Note: detailed description information about the new probes can be found in Substantial Equivalence Comparison.
Moreover, compared with predicated devices, the subject device (S8 Exp/S9 Pro) complies with the same regulation and safety standards and has the consistent acoustic output levels. Therefore they can be considered Substantially Equivalent in safety and effectiveness, and no new risk is raised, so the SE is not affected.
7. Non-Clinical Tests [21 CFR 807.92(b) (1)]
The S8 Exp/S9 Pro Portable Digital Color Doppler Ultrasound System has been evaluated for electrical, mechanical, thermal and electromagnetic compatibility safety, biocompatibility and acoustic output.

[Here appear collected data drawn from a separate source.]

(* ===== verification/Framing.v ===== *)
(** * Framing decisions of HTTP/1

    [src/pingora-core/src/protocols/http/v1/common.rs]: how the Connection,
    Transfer-Encoding and Content-Length fields of a message are read, and
    [src/pingora-core/src/protocols/http/authority.rs]: that a request names one
    authority. *)

From stdpp Require Import base list numbers strings.
From Stdlib Require Import ZArith Lia.
From S2P Require Import Prelude Errors Text Headers Parser BodyReader BodyWriter.
Local Open Scope Z_scope.

Definition INIT_HEADER_BUF_SIZE : Z := 4096.
Definition MAX_HEADER_SIZE : Z := 1048575.
Definition BODY_BUF_LIMIT : Z := 1024 * 64.
Definition HEADER_SECTION_END : list byte := CRLF ++ CRLF.

Definition COMMA : byte := Byte.x2c.

Definition h_connection : list byte := bytes_of "connection".
Definition h_content_length : list byte := bytes_of "content-length".
Definition h_transfer_encoding : list byte := bytes_of "transfer-encoding".
Definition h_upgrade : list byte := bytes_of "upgrade".
Definition h_expect : list byte := bytes_of "expect".
Definition h_host : list byte := bytes_of "host".
Definition h_date : list byte := bytes_of "date".

(** Durations are in milliseconds. *)
Inductive KeepaliveStatus := KTimeout (d : Z) | KInfinite | KOff.

(** ** Connection *)

Record ConnectionValue := MkConn { conn_keep_alive : bool; conn_upgrade : bool; conn_close : bool }.

(** The scan of the tokens returns as soon as both are seen. *)
Fixpoint connection_tokens (tokens : list (list byte)) (close upgrade : bool) : bool * bool :=
  match tokens with
  | [] => (close, upgrade)
  | t :: tokens =>
      let '(close, upgrade) :=
        if eq_ignore_ascii_case t (bytes_of "close") then (true, upgrade)
        else if eq_ignore_ascii_case t (bytes_of "upgrade") then (close, true)
        else (close, upgrade) in
      if upgrade && close then (true, true) else connection_tokens tokens close upgrade
  end.

Definition connection_list (value : list byte) : list (list byte) :=
  filter (fun x => x <> []) (map trim (split_byte COMMA value)).

Definition parse_connection_header (value : list byte) : ConnectionValue :=
  if eq_ignore_ascii_case value (bytes_of "close") then MkConn false false true
  else if eq_ignore_ascii_case value (bytes_of "keep-alive") then MkConn true false false
  else if eq_ignore_ascii_case value (bytes_of "upgrade") then MkConn false true false
  else
    let value := if is_utf8 value then value else [] in
    let '(close, upgrade) := connection_tokens (connection_list value) false false in
    if upgrade && close then MkConn false true true
    else if close then MkConn false false true
    else if upgrade then MkConn false true false
    else MkConn false false false.

Definition is_buf_keepalive (header_value : option (list byte)) : option bool :=
  v ← header_value;
  let value := parse_connection_header v in
  if conn_keep_alive value then Some true
  else if conn_close value then Some false
  else None.

(** ** Numbers *)

(** Arithmetic of [u64] that refuses to overflow. *)
Definition checked_mul_u64 (a b : Z) : option Z := if a * b <? 2 ^ 64 then Some (a * b) else None.
Definition checked_add_u64 (a b : Z) : option Z := if a + b <? 2 ^ 64 then Some (a + b) else None.

Fixpoint from_digits_go (result : Z) (bytes : list byte) : option Z :=
  match bytes with
  | [] => Some result
  | b :: bytes =>
      if is_ascii_digit b then
        result ← checked_mul_u64 result 10;
        result ← checked_add_u64 result (byte_val b - 48);
        from_digits_go result bytes
      else None
  end.

Definition from_digits (bytes : list byte) : option Z :=
  if bool_decide (bytes = []) then None else from_digits_go 0 bytes.

(** [str::parse::<u64>], and of a 64-bit [usize]: an optional plus, at least one digit, no overflow. *)
Definition parse_u64 (s : list byte) : option Z :=
  from_digits (match s with c :: ds => if bool_decide (c = Byte.x2b) then ds else s | [] => [] end).

(** [Ok(None)] is [inl None]. *)
Definition buf_to_content_length (header_value : option (list byte)) : option Z + Error :=
  match header_value with
  | None => inl None
  | Some buf =>
      if is_utf8 buf then
        match parse_i64 buf with
        | Some cl_length =>
            if 0 <=? cl_length then inl (Some cl_length)
            else inr (Errors.explain InvalidHTTPHeader "negative Content-Length header value")
        | None => inr (Errors.explain InvalidHTTPHeader "invalid Content-Length header value")
        end
      else inr (Errors.explain InvalidHTTPHeader "invalid Content-Length header encoding")
  end.

Definition header_value_content_length (header_value : option (list byte)) : option Z :=
  match header_value with
  | Some v => match buf_to_content_length (Some v) with inl r => r | inr _ => None end
  | None => None
  end.

(** ** Header offsets *)

(** [KVRef] of [src/pingora-core/src/utils/mod.rs]. *)
Record KVRef := MkKVRef { kv_name : BufRef; kv_value : BufRef }.

Definition KVRef_new (name_s name_len value_s value_len : Z) : KVRef :=
  MkKVRef (BufRefMk name_s (wadd name_s name_len)) (BufRefMk value_s (wadd value_s value_len)).
Definition get_name_bytes (r : KVRef) (buf : list byte) : option (list byte) := BufRef_get (kv_name r) buf.
Definition get_value_bytes (r : KVRef) (buf : list byte) : option (list byte) := BufRef_get (kv_value r) buf.

(** The parser's slices point into the buffer: their offsets are the differences
    to its base. *)
Fixpoint populate_headers (headers : list ParsedHeader) : list KVRef :=
  match headers with
  | [] => []
  | h :: headers =>
      if name_len h =? 0 then populate_headers headers
      else KVRef_new (name_at h) (name_len h) (value_at h) (value_len h) :: populate_headers headers
  end.

Section framing.
Context {hmap : Type -> Type} `{HM : HMap hmap} {Uri : Type} `{HC : HttpCrate Uri}.
Implicit Types (headers : hmap (list byte)).

(** ** Transfer-Encoding *)

Definition find_last_te_token (bytes : list byte) : list byte :=
  trim_ascii (default [] (last (split_byte COMMA bytes))).

Definition is_chunked_encoding_from_headers headers : bool :=
  match last (hm_get_all headers h_transfer_encoding) with
  | None => false
  | Some bytes =>
      if eq_ignore_ascii_case bytes (bytes_of "chunked") then true
      else eq_ignore_ascii_case (find_last_te_token bytes) (bytes_of "chunked")
  end.

(** ** Content-Length *)

Fixpoint parse_all_tokens (tokens : list (list byte)) (content_length : option Z)
    : option (option Z) :=
  match tokens with
  | [] => Some content_length
  | v :: tokens =>
      n ← from_digits (trim v);
      match content_length with
      | None => parse_all_tokens tokens (Some n)
      | Some prev => if prev =? n then parse_all_tokens tokens content_length else None
      end
  end.

Fixpoint parse_all_lines (lines : list (list byte)) (content_length : option Z)
    : option (option Z) :=
  match lines with
  | [] => Some content_length
  | value :: lines =>
      if value_is_visible value then
        content_length ← parse_all_tokens (split_byte COMMA value) content_length;
        parse_all_lines lines content_length
      else None
  end.

Definition content_length_parse_all headers : option Z :=
  mjoin (parse_all_lines (hm_get_all headers h_content_length) None).

(** [usize::try_from] fails only where [usize] is narrower than [u64]. *)
Definition content_length_for_framing headers : option Z + Error :=
  match content_length_parse_all headers with
  | Some cl =>
      if cl <? usize_mod then inl (Some cl)
      else inr (Errors.explain InvalidHTTPHeader "Content-Length exceeds the platform maximum")
  | None =>
      if hm_contains_key headers h_content_length
      then inr (Errors.explain InvalidHTTPHeader "invalid Content-Length header")
      else inl None
  end.

Definition unit_result {A} (r : A + Error) : unit + Error :=
  match r with inl _ => inl tt | inr e => inr e end.

Definition validate_content_length headers : unit + Error :=
  match hm_get headers h_transfer_encoding with
  | Some _ => inl tt
  | None => unit_result (content_length_for_framing headers)
  end.

Definition validate_content_length_without_transfer_encoding headers : unit + Error :=
  match hm_get headers h_transfer_encoding with
  | Some _ => inr (Errors.explain InvalidHTTPHeader "invalid Transfer-Encoding header")
  | None => unit_result (content_length_for_framing headers)
  end.

Definition content_length_is_single_token headers : bool :=
  match hm_get_all headers h_content_length with
  | [value] => negb (bool_decide (COMMA ∈ value))
  | _ => false
  end.

(** ** The body of a response *)

Definition init_body_writer_comm headers (w : BodyWriter) : BodyWriter :=
  if is_chunked_encoding_from_headers headers then writer_init_chunked w
  else match content_length_for_framing headers with
       | inl (Some length) => writer_init_content_length length w
       | inl None => writer_init_close_delimited w
       | inr _ => writer_init_close_delimited w
       end.

(** ** Upgrades and expectations *)

Definition is_upgrade_req (req : RequestHeader hmap Uri) : bool :=
  bool_decide (req_version req = HTTP_11) && bool_decide (is_Some (hm_get (req_headers req) h_upgrade)).

Definition is_expect_continue_req (req : RequestHeader hmap Uri) : bool :=
  bool_decide (req_version req = HTTP_11) &&
  match hm_get (req_headers req) h_expect with
  | Some v => eq_ignore_ascii_case v (bytes_of "100-continue")
  | None => false
  end.

Definition is_upgrade_resp (header : ResponseHeader hmap) : bool :=
  (resp_status header =? 101) && bool_decide (resp_version header = HTTP_11).

(** ** One authority *)

Definition AT : byte := Byte.x40.
Definition COLON : byte := Byte.x3a.
Definition contains (c : byte) (s : list byte) : bool := bool_decide (c ∈ s).

Definition fail_header {A} (context : string) : A + Error := inr (Errors.explain InvalidHTTPHeader context).

(** The scan of [has_ambiguous_port_suffix] after the first byte's bracket. *)
Fixpoint port_scan (inside colon : bool) (s : list byte) : bool :=
  match s with
  | [] => inside
  | c :: s =>
      if inside then
        if bool_decide (c = Byte.x5b) then true
        else if bool_decide (c = Byte.x5d) then port_scan false colon s
        else port_scan true colon s
      else if bool_decide (c = Byte.x5b) || bool_decide (c = Byte.x5d) then true
      else if bool_decide (c = COLON) then if colon then true else port_scan false true s
      else port_scan false colon s
  end.

Definition has_ambiguous_port_suffix (authority : list byte) : bool :=
  match authority with
  | c :: s => if bool_decide (c = Byte.x5b) then port_scan true false s else port_scan false false authority
  | [] => false
  end.

Definition reconcile_connect_host (authority authority_host host : list byte) : unit + Error :=
  if bool_decide (host = authority) || bool_decide (host = authority_host) then inl tt
  else fail_header "Host header differs from CONNECT request target".

Definition connect_target_end (target : list byte) : nat :=
  default (length target) (position is_target_delim target).

Definition validate_connect_authority (target : list byte) (host : option (list byte)) : unit + Error :=
  let authority_target := take (connect_target_end target) target in
  if contains AT authority_target then fail_header "userinfo in request target"
  else if has_ambiguous_port_suffix authority_target then
    fail_header "ambiguous CONNECT request target"
  else
    let parsed_authority := parse_authority authority_target in
    match parsed_authority with
    | Some (authority_host, true) =>
        match host with
        | None => inl tt
        | Some host => reconcile_connect_host authority_target authority_host host
        end
    | _ =>
        match raw_target_authority target with
        | Absolute _ authority _ =>
            if contains AT authority then fail_header "userinfo in request target"
            else if has_ambiguous_port_suffix authority then
              fail_header "ambiguous CONNECT request target"
            else match host with
                 | None => fail_header "missing Host header for absolute-form CONNECT request target"
                 | Some host =>
                     match parse_authority authority with
                     | Some (parsed_host, _) => reconcile_connect_host authority parsed_host host
                     | None => reconcile_connect_host authority authority host
                     end
                 end
        | AmbiguousAuthority => fail_header "ambiguous CONNECT request target"
        | NoAuthority =>
            if negb (bool_decide (authority_target = [])) && bool_decide (parsed_authority = None) then
              match host with
              | None => fail_header "missing Host header for malformed CONNECT request target"
              | Some host => reconcile_connect_host authority_target authority_target host
              end
            else inl tt
        end
    end.

Definition validate_request_authority_fields (req : RequestHeader hmap Uri) : unit + Error :=
  let hosts := hm_get_all (req_headers req) h_host in
  match hosts with
  | _ :: _ :: _ => fail_header "multiple Host header fields"
  | _ =>
      let host := head hosts in
      let uri_auth := uri_authority (req_uri req) in
      if match host with Some h => contains AT h | None => false end then
        fail_header "userinfo in Host header"
      else if match uri_auth with Some a => contains AT a | None => false end then
        fail_header "userinfo in URI authority"
      else if match host, uri_auth with
              | Some h, Some a => negb (bool_decide (h = a))
              | _, _ => false
              end then
        fail_header "Host header differs from URI authority"
      else inl tt
  end.

Definition validate_request_authority (req : RequestHeader hmap Uri) : unit + Error :=
  match validate_request_authority_fields req with
  | inr e => inr e
  | inl _ =>
      let host := hm_get (req_headers req) h_host in
      if bool_decide (req_method req = bytes_of "CONNECT") then
        validate_connect_authority (raw_path req) host
      else
        match raw_target_authority (raw_path req) with
        | NoAuthority => inl tt
        | AmbiguousAuthority => fail_header "ambiguous HTTP absolute-form request target"
        | Absolute scheme authority _ =>
            if is_http_family_scheme scheme && bool_decide (parse_authority authority = None) then
              fail_header "unparseable absolute-form authority"
            else if contains AT authority then fail_header "userinfo in request target"
            else if match host with Some h => negb (bool_decide (h = authority)) | None => false end then
              fail_header "Host header differs from request-target authority"
            else inl tt
        end
  end.

End framing.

Laboratory tests were conducted to verify that the S8 Exp/S9 Pro system met all design specifications and the S8 Exp/S9 Pro system conformed to applicable medical device standards. Phantom test was conducted to verify that the strain Elastography function was effective and Elastography performance met design specifications, including accuracy and repeatability of strainratio measurement and etc.
The S8 Exp/S9 Pro system has been designed and manufactured to meet the following standards: IEC 60601-1, IEC 60601-1-2, IEC 60601-2-37, ISO 10993-5, ISO10993-10, UD2, and UD3.
8. Clinical Test [21 CFR 807.92(b) (2)]
No clinical testing was required.
9. Substantially Equivalent Conclusions [21 CFR 807.92(b) (3)]
In accordance with the 21 CFR Part 807 and based on the information provided in this premarket notification, SonoScape Company Limited concludes that S8 Exp/S9 Pro Portable Digital Color Doppler Ultrasound System is substantially equivalent to the predicate devices with regard to safety and effectiveness.